* WHAT YOU WILL DO
Out of the lines below, please list those that hold the string "entry".

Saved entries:

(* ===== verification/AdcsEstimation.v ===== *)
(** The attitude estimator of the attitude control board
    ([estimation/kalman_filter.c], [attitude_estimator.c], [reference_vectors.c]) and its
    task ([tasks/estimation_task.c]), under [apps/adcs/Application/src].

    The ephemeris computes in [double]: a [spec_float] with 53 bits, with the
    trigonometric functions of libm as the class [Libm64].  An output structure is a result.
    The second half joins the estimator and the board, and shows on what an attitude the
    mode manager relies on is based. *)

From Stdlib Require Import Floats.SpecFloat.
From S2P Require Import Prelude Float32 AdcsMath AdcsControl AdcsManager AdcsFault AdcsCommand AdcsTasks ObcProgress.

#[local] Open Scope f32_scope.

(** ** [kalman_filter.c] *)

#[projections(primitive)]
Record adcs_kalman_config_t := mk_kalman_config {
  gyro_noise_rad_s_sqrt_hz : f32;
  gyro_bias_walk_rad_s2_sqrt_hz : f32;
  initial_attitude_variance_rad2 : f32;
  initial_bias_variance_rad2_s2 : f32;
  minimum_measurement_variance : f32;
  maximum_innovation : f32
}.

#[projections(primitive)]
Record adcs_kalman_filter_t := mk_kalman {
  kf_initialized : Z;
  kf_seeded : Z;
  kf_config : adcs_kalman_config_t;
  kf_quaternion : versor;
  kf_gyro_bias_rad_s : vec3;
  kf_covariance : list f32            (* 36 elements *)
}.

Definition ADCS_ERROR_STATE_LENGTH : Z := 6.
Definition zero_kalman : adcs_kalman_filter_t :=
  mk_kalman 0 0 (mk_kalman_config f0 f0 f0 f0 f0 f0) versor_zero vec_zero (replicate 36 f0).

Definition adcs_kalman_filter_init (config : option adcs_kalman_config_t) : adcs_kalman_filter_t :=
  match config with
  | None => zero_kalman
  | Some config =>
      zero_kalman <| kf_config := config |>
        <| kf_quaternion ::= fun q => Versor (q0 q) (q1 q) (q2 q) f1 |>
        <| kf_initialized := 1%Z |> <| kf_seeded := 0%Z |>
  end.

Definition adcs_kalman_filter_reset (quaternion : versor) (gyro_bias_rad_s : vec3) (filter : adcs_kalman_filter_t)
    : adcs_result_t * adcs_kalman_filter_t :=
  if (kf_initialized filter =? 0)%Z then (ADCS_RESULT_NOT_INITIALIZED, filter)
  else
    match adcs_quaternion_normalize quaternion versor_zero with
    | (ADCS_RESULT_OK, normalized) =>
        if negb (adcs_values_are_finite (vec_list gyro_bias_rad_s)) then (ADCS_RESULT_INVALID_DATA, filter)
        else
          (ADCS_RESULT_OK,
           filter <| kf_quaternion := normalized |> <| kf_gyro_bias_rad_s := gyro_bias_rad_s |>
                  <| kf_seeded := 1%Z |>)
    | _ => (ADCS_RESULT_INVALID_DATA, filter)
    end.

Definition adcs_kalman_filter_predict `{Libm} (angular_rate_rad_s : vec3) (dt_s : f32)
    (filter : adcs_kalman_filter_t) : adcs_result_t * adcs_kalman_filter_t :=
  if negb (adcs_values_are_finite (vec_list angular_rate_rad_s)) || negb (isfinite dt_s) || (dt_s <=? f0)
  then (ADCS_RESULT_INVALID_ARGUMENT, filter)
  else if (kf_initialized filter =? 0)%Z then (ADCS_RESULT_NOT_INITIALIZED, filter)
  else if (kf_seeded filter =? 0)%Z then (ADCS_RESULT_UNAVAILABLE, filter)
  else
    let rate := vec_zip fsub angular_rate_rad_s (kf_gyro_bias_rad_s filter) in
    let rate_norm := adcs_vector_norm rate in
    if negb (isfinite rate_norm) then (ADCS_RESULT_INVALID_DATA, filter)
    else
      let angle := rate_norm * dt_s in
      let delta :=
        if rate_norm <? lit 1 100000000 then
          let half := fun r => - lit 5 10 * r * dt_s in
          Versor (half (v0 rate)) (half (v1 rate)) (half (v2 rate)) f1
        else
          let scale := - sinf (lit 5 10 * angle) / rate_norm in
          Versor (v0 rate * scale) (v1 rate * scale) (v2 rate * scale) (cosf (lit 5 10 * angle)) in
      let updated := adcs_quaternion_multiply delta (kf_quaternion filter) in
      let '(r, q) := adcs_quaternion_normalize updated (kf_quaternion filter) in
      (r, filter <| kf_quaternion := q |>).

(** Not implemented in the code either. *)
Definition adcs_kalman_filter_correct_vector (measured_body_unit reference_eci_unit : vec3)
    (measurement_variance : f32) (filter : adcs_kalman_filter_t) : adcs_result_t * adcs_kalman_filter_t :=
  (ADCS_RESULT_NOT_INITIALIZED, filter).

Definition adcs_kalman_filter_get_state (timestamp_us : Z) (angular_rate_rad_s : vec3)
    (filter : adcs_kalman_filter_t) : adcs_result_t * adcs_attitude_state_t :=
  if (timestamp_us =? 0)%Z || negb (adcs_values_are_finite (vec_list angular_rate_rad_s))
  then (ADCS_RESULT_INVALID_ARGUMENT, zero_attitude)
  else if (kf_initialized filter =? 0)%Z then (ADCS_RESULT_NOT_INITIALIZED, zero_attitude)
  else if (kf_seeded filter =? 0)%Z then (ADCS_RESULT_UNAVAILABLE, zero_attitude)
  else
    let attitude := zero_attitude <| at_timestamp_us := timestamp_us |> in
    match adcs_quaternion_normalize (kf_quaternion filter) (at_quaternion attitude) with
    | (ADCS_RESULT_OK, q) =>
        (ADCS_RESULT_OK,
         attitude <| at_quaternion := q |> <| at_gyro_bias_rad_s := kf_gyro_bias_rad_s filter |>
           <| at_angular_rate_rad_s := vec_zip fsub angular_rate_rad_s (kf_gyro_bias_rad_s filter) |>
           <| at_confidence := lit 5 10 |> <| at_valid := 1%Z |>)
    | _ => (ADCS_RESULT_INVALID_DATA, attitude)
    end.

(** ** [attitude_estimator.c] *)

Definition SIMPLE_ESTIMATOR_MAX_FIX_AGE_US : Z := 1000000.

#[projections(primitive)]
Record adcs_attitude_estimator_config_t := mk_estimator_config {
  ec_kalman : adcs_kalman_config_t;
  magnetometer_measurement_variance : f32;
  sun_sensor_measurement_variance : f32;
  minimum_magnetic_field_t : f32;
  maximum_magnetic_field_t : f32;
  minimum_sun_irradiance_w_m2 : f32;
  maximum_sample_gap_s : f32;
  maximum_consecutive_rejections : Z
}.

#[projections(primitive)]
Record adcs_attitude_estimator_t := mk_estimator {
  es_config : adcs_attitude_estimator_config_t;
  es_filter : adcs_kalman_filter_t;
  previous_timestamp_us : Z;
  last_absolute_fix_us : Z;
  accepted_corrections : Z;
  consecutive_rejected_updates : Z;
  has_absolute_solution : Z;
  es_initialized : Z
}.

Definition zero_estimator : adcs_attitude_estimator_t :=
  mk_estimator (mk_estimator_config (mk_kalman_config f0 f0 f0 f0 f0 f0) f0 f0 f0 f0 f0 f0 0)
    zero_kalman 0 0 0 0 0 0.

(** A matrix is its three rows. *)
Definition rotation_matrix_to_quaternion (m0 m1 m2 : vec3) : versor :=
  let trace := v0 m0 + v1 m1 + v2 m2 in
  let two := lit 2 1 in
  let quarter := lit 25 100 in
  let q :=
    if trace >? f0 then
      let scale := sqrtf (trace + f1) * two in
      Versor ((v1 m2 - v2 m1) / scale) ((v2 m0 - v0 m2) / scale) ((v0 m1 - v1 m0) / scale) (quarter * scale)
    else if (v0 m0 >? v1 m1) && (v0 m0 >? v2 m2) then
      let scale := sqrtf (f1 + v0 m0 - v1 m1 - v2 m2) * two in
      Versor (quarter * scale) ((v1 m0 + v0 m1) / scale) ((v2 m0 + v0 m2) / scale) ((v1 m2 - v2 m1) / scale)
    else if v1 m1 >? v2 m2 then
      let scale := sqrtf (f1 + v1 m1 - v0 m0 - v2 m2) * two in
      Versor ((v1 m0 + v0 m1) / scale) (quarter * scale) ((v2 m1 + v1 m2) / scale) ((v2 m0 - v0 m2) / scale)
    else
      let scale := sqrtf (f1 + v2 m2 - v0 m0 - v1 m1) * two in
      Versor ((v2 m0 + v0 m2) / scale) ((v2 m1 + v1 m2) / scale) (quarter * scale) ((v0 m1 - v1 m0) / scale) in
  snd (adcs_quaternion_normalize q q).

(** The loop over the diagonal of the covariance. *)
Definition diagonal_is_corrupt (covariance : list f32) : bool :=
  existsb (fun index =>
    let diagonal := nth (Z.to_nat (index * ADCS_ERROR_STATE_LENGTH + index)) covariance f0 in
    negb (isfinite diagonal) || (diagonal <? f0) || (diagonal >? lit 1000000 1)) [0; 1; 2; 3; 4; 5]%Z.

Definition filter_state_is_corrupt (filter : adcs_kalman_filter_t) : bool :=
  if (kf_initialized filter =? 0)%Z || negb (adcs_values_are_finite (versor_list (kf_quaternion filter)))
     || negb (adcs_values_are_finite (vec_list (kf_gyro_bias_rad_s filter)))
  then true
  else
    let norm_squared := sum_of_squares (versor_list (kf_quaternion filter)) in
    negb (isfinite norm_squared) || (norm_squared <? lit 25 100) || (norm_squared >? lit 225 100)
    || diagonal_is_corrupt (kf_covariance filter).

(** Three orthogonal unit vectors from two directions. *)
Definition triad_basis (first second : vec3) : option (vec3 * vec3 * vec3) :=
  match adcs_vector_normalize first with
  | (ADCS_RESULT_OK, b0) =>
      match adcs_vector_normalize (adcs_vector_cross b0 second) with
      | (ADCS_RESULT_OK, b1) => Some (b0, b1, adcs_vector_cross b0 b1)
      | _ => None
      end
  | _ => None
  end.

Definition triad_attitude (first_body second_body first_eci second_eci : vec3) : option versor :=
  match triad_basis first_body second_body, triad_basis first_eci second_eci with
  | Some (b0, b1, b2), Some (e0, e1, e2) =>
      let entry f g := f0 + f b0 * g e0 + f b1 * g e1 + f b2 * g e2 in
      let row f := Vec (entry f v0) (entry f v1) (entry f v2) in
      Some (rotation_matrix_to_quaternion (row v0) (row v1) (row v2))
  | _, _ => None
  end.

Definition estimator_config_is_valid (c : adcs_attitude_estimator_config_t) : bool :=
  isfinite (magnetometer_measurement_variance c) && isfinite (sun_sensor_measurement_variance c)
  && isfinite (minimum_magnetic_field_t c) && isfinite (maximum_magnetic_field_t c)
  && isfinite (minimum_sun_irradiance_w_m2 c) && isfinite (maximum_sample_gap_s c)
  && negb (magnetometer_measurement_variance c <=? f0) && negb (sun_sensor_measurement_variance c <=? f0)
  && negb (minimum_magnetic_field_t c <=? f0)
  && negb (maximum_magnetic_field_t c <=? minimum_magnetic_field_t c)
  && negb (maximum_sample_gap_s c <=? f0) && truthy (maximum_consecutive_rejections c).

...

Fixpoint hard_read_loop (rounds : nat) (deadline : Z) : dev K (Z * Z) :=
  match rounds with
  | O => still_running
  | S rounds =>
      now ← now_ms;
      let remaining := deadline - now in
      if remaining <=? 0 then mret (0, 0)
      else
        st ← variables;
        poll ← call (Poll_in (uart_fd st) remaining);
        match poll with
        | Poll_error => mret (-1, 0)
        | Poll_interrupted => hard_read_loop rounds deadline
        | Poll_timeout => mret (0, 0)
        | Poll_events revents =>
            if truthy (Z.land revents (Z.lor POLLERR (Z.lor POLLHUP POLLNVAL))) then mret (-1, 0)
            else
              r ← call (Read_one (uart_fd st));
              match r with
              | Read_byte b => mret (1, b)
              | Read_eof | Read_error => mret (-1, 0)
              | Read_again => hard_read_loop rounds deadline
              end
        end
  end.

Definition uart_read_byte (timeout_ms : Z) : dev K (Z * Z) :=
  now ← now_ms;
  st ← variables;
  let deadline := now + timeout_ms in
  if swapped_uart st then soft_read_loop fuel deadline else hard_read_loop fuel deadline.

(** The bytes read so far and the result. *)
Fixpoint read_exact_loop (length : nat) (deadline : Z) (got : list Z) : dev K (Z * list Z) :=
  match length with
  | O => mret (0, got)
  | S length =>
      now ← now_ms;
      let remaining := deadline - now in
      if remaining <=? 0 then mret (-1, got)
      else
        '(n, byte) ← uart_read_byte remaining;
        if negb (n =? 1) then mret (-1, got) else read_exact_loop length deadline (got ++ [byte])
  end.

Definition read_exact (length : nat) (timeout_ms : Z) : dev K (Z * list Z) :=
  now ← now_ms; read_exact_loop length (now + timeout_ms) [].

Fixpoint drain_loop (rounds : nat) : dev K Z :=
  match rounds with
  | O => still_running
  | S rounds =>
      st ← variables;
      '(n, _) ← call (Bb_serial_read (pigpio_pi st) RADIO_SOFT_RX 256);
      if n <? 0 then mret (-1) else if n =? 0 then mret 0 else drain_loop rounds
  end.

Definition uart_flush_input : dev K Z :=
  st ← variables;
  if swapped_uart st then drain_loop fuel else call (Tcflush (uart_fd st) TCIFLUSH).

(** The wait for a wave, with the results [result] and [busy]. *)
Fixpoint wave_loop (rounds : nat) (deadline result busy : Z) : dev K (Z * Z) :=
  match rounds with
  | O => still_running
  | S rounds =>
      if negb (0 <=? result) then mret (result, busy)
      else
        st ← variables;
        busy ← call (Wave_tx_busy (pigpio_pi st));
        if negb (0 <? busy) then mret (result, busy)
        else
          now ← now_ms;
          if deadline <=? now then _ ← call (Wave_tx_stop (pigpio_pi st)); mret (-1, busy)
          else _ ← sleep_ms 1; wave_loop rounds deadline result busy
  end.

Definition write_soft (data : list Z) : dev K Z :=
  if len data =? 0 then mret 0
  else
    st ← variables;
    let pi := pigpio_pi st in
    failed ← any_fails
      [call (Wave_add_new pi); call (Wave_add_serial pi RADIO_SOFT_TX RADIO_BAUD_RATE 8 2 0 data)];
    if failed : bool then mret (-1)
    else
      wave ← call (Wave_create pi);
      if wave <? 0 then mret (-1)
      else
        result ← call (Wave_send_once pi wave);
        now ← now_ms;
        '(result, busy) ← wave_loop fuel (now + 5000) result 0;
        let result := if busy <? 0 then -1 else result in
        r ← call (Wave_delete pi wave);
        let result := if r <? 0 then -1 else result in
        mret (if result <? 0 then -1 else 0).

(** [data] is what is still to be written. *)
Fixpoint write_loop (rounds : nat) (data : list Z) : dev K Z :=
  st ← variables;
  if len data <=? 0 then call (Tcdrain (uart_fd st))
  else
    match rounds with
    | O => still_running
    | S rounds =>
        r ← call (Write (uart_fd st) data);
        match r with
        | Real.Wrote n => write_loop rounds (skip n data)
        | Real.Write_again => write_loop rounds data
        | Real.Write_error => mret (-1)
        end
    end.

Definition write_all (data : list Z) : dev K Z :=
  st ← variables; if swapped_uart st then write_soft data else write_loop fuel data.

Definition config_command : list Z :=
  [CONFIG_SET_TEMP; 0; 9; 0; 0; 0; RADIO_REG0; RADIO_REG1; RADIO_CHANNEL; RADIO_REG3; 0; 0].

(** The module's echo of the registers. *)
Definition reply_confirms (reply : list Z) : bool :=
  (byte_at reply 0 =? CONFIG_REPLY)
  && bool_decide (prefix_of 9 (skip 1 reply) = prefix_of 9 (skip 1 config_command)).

==

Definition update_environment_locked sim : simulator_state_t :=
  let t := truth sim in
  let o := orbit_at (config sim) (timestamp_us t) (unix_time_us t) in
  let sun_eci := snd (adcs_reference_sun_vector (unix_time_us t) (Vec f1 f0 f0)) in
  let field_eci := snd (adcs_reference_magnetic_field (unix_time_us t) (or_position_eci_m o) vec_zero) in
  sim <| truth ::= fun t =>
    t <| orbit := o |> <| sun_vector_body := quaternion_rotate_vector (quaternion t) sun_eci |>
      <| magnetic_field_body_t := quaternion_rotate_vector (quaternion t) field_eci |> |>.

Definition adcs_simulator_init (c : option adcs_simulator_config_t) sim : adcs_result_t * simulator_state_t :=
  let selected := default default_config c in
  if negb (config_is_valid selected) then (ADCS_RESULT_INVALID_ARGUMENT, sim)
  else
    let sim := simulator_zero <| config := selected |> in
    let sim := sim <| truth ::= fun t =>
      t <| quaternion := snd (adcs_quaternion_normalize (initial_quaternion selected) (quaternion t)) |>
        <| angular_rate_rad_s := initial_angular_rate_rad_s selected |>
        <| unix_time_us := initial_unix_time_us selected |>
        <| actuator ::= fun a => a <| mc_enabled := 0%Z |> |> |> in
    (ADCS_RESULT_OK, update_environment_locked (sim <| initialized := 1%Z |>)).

* WRITTEN ANSWER
      let entry f g := f0 + f b0 * g e0 + f b1 * g e1 + f b2 * g e2 in
      let row f := Vec (entry f v0) (entry f v1) (entry f v2) in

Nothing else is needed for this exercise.